Sigma Healthcare (ASX:SIG) shares fell more than 9% at one stage on Thursday after its proposed $8.8 billion merger with the massive Chemist Warehouse encountered potential competition issues with the key regulator, the ACCC.
The shares rebounded after the early drop as supporters of the deal started talking up the stock and downplaying the competition problems, but they still closed the day down more than 4%.
The competition watchdog stated that Sigma Healthcare’s merger with Chemist Warehouse would “substantially lessen competition in pharmacy retailing” and “may lead to increased prices for the goods and services provided in pharmacies.”
In December, Sigma and Chemist Warehouse announced their intention to merge, which would see the latter list on the ASX through a backdoor merger.
Sigma has proposed to buy all the shares in Chemist Warehouse in return for its own stock and $700 million but needs competition clearance, which, based on Thursday’s statement from the ACCC, will be hard to get, even with changes from the deal partners.
“This is a major structural change for the pharmacy sector, involving the largest pharmacy chain by revenue merging with a key wholesaler to thousands of independent pharmacies that in turn compete against Chemist Warehouse,” ACCC Commissioner Stephen Ridgeway said in the statement.
“We have identified a range of preliminary competition concerns, including at the retail level and as a result of the proposed integration of the merged firm across the wholesale and retail level. We want to hear from interested parties, including rival pharmacies, as we continue this review.”
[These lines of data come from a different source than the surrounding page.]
(** An echo point is accepted exactly when it is right: the pair a sender
    [m] computes for receiver [i] from its slices passes [AVSSVerifyPoint], and
    with that blinding value a non-negative integer passes only if it is
    congruent to the sender's value. *)
Theorem echo_point_sound_complete t f f' C m i :
  matrix_ok t f -> matrix_ok t f' -> in_int64 i -> GetCommitmentMatrix f f' = Ok C ->
  exists a a' alpha alpha',
    EvaluateBivarPolyAtX f m = Ok a /\ EvaluateBivarPolyAtX f' m = Ok a' /\
    PolyEval a i = Ok alpha /\ PolyEval a' i = Ok alpha' /\
    forall x beta beta', 0 <= x ->
      AVSSVerifyPoint C m i x alpha' beta beta' = Ok (bool_decide (x mod q = alpha mod q)).
Proof.
  intros Hf Hf' Hi HC. pose proof order_ge_2.
  rewrite (GetCommitmentMatrix_spec t) in HC by done. injection HC as <-.
  destruct (sliceX_PolyEval t f m i Hf Hi) as (a & v & Ea & Ev & H0 & Hv).
  destruct (sliceX_PolyEval t f' m i Hf' Hi) as (a' & v' & Ea' & Ev' & H0' & Hv').
  exists a, a', v, v'. split_and!; [done..|]. intros x beta beta' Hx.
  rewrite (AVSSVerifyPoint_spec t) by done. f_equal. rewrite pedersen_ped by done.
  rewrite <-Hv, <-Hv'. apply eq_bool_prop_intro.
  rewrite bool_decide_spec, Is_true_true, pointEqb_true, ped_inj_l.
  apply eqm_mod_iff. lia.
Qed.

(** The two families of slices agree: what sender [m] evaluates from its
    row polynomial at [i] is, modulo the order, what receiver [i] evaluates from
    its column polynomial at [m]. *)
Theorem slices_cross_consistent t f m i :
  matrix_ok t f -> in_int64 m -> in_int64 i ->
  exists a v w, EvaluateBivarPolyAtX f m = Ok a /\ PolyEval a i = Ok v /\
    PolyEval (EvaluateBivarPolyAtY f i) m = Ok w /\ v ≡[q] w.
Proof.
  intros Hf Hm Hi. destruct (sliceX_PolyEval t f m i Hf Hi) as (a & v & Ea & Ev & _ & Hv).
  destruct (sliceY_PolyEval t f i m Hf Hm) as (w & Ew & _ & Hw).
  exists a, v, w. split_and!; [done..|]. by rewrite Hv, Hw.
Qed.
(* ===== verification/Nizkpk.v ===== *)
(** Padding (src/pkcs7/pkcs7.go) and the non-interactive proof that a node knows
    the share behind its public commitments (src/pvss/nizkpk.go). *)
From Stdlib Require Import Zdivisibility ZArith.
From S2P Require Import Prelude BigInt Field Curve Pvss.

(** ** PKCS7 *)

Module Pkcs7.

Definition ErrInvalidBlockSize : string := "invalid blocksize".
Definition ErrInvalidPKCS7Data : string := "invalid PKCS7 data (empty or not padded)".
Definition ErrInvalidPKCS7Padding : string := "invalid padding on input".

(** The remainder binds tighter than the subtraction, so [1 % blocksize] is what
    is taken from the length.  Slicing the fresh buffer at the length of the
    input panics when the buffer is shorter. *)
Definition Pad (b : list Z) (blocksize : Z) : res (list Z) :=
  if blocksize <=? 0 then Err ErrInvalidBlockSize
  else if Nat.eqb (length b) 0 then Err ErrInvalidPKCS7Data
  else
    let n := blocksize - (Z.of_nat (length b) - Z.rem 1 blocksize) - 1 in
    if n <? 0 then Panic
    else Ok (b ++ replicate (Z.to_nat n) (n mod 256)).

(** The comparison loop reads the last [n] bytes. *)
Definition Unpad (b : list Z) (blocksize : Z) : res (list Z) :=
  if blocksize <=? 0 then Err ErrInvalidBlockSize
  else if Nat.eqb (length b) 0 then Err ErrInvalidPKCS7Data
  else if negb (Z.rem (Z.of_nat (length b)) blocksize =? 0) then Err ErrInvalidPKCS7Padding
  else
    c ← index b (length b - 1);
    if (c =? 0) || (Z.of_nat (length b) <? c) then Err ErrInvalidPKCS7Padding
    else
      ok ← allM (fun i => x ← index b (length b - Z.to_nat c + i); Ok (x =? c)) (seq 0 (Z.to_nat c));
      if (ok : bool) then Ok (take (length b - Z.to_nat c) b) else Err ErrInvalidPKCS7Padding.

Lemma rem_1 n : 1 < n -> Z.rem 1 n = 1.
Proof. intros. apply Z.rem_small. lia. Qed.

(** [Pad] on every input that passes its guards. *)
Lemma Pad_spec b n :
  1 < n -> b <> [] ->
  Pad b n = (if decide (Z.of_nat (length b) <= n)
             then Ok (b ++ replicate (Z.to_nat n - length b) ((n - Z.of_nat (length b)) mod 256))
             else Panic).
Proof.
  intros Hn Hb. unfold Pad. destruct (Z.leb_spec n 0); [lia|].
  destruct b as [|c b]; [done|]. change (Nat.eqb (length (c :: b)) 0) with false. cbn match.
  rewrite rem_1 by done. set (l := Z.of_nat (length (c :: b))).
  replace (n - (l - 1) - 1) with (n - l) by lia.
  destruct (Z.ltb_spec (n - l) 0); case_decide; try lia; [done|].
  do 3 f_equal. unfold l. lia.
Qed.

Lemma Pad_length b n r : 1 < n -> Pad b n = Ok r -> length r = Z.to_nat n.
Proof.
  intros Hn E. assert (b <> []) as Hb.
  { intros ->. unfold Pad in E. destruct (n <=? 0); done. }
  rewrite Pad_spec in E by done. case_decide as Hd; [|done]. injection E as <-.
  rewrite length_app, length_replicate. lia.
Qed.

End Pkcs7.

(** ** The proof of knowledge *)

Section nizkpk.
Context {SO : Secp256k1}.

Local Abbreviation q := GeneratorOrder.

(** An error leaves the bytes as they are. *)
Definition pad (b : list Z) : res (list Z) :=
  match Pkcs7.Pad b 64 with
  | Err _ => Ok b
  | r => r
  end.

(** What both sides hash, and the challenge. *)
Definition transcript (gs gshr t1 t2 : Point) : res (list Z) :=
  bytes ← mapM (fun P => pad (Bytes (PX P))) [secp_G; secp_H; gs; gshr; t1; t2];
  Ok (concat bytes).

Definition challenge (gs gshr t1 t2 : Point) : res Z :=
  bytesToBeHashed ← transcript gs gshr t1 t2;
  Ok (SetBytes (Keccak256 bytesToBeHashed)).

Definition GenerateNIZKPK (s r : Z) (tape : Tape) : res (Z * Z * Z * Tape) :=
  let '(v1, tape1) := RandomBigInt tape in
  let '(v2, tape2) := RandomBigInt tape1 in
  let t1 := ScalarBaseMult (Bytes v1) in
  let t2 := ScalarMult secp_H (Bytes v2) in
  let gs := ScalarBaseMult (Bytes s) in
  let hr := ScalarMult secp_H (Bytes r) in
  let gshr := CurveAdd gs hr in
  c ← challenge gs gshr t1 t2;
  let u1 := (v1 - (c * s) mod q) mod q in
  let u2 := (v2 - (c * r) mod q) mod q in
  Ok (c, u1, u2, tape2).

Definition GenerateNIZKPKWithCommitments (s r : Z) (tape : Tape)
    : res (Z * Z * Z * Point * Point * Tape) :=
  proof ← GenerateNIZKPK s r tape;
  let '(c, u1, u2, tape') := proof in
  let gs := ScalarBaseMult (Bytes s) in
  let hr := ScalarMult secp_H (Bytes r) in
  Ok (c, u1, u2, gs, CurveAdd gs hr, tape').

(** The two commitments the verifier recomputes. *)
Definition t1prime (c u1 : Z) (gs : Point) : Point :=
  CurveAdd (ScalarBaseMult (Bytes u1)) (ScalarMult gs (Bytes c)).

Definition t2prime (c u2 : Z) (gs gshr : Point) : Point :=
  let neggsY := (- PY gs) mod FieldOrder in
  let gshrsubgs := CurveAdd gshr (mkPoint (PX gs) neggsY) in
  CurveAdd (ScalarMult secp_H (Bytes u2)) (ScalarMult gshrsubgs (Bytes c)).

Definition VerifyNIZKPK (c u1 u2 : Z) (gs gshr : Point) : res bool :=
  cprime ← challenge gs gshr (t1prime c u1 gs) (t2prime c u2 gs gshr);
  Ok (cprime =? c).

(** The same curve with another hash function, and what two accepted proofs give away. *)
Definition withHash (hash : list Z -> list Z) : Secp256k1 := {|
  GeneratorOrder := GeneratorOrder; FieldOrder := FieldOrder; secp_G := secp_G; secp_H := secp_H;
  CurveAdd := CurveAdd; ScalarMult := ScalarMult; ScalarBaseMult := ScalarBaseMult; Keccak256 := hash;
|}.

Definition extract (c c' u u' : Z) : Z :=
  match ModInverse (c - c') q with
  | Some i => (i * (u' - u)) mod q
  | None => 0
  end.

End nizkpk.

Section nizkpk_proofs.
Context {SO : Secp256k1} {SL : Secp256k1Laws}.

Local Abbreviation q := GeneratorOrder.

(** Coordinates fit the block, so [pad] returns. *)
Lemma pad_Ok b : (length b <= 64)%nat -> exists r, pad b = Ok r.
Proof.
  intros Hl. unfold pad. destruct b as [|x b]; [by eexists|].
  rewrite Pkcs7.Pad_spec by done. rewrite decide_True by lia. eauto.
Qed.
“The transaction would create a merged company that is uniquely vertically integrated across multiple levels of the pharmacy supply chain. This new business model for the pharmacy sector could raise barriers to rivals expanding or entering, which may lessen competition,” Mr. Ridgeway said.
“The ACCC has heard many concerns about the impact Chemist Warehouse has had on the pharmacy sector. However, the ACCC is focused only on the impacts of the acquisition on competition, rather than the pros or cons of different business models. The key issue is whether or not the proposed acquisition weakens competition in the supply of pharmaceutical products.”
Upon completion of the proposed merger, Chemist Warehouse shareholders will hold 85.75% of the ASX-listed merged group, while Sigma shareholders will hold 14.25%.
Chemist Warehouse is a private company with the Chemist Warehouse, MyChemist, Ultra Beauty, My Beauty Spot, and Optometrist Warehouse brands.
The company also operates six distribution centers providing products to its franchisees.
Sigma pharmacy brands include Amcal+, Discount Drug Stores, and Guardian.
In the past couple of years, Chemist Warehouse has ended significant supply deals with firstly Sigma and then Symbion (Ebos), totaling $4 billion.
In a statement to the ASX, Sigma tried to downplay the ACCC’s concerns.
"The release today of the Statement of Issues is not unexpected for a proposed transaction of this complexity and is consistent with the ACCC’s stated timeline following an extensive public consultation process,” Sigma said.
"As the ACCC indicates, the Statement of Issues reflects preliminary views on potential issues, which the ACCC will continue to consider.
"Sigma and CWG consider there are good arguments why the proposed merger will not lessen competition and will continue to engage with the ACCC to address its preliminary views and any potential concerns."
Sigma CEO Mr. Vikesh Ramsunder said in the statement that the company is "co-operating closely with the ACCC and look forward to continuing to do so in the next phase of the merger review."
"The proposed transaction will ensure that Sigma, consistent with its regulatory obligations, can continue to serve franchisee and independent pharmacies alike with a competitive offering, whilst delivering a transformational change for all Sigma stakeholders,” he added.
The bottom line is that if there is no deal with the ACCC, there’s no deal at all.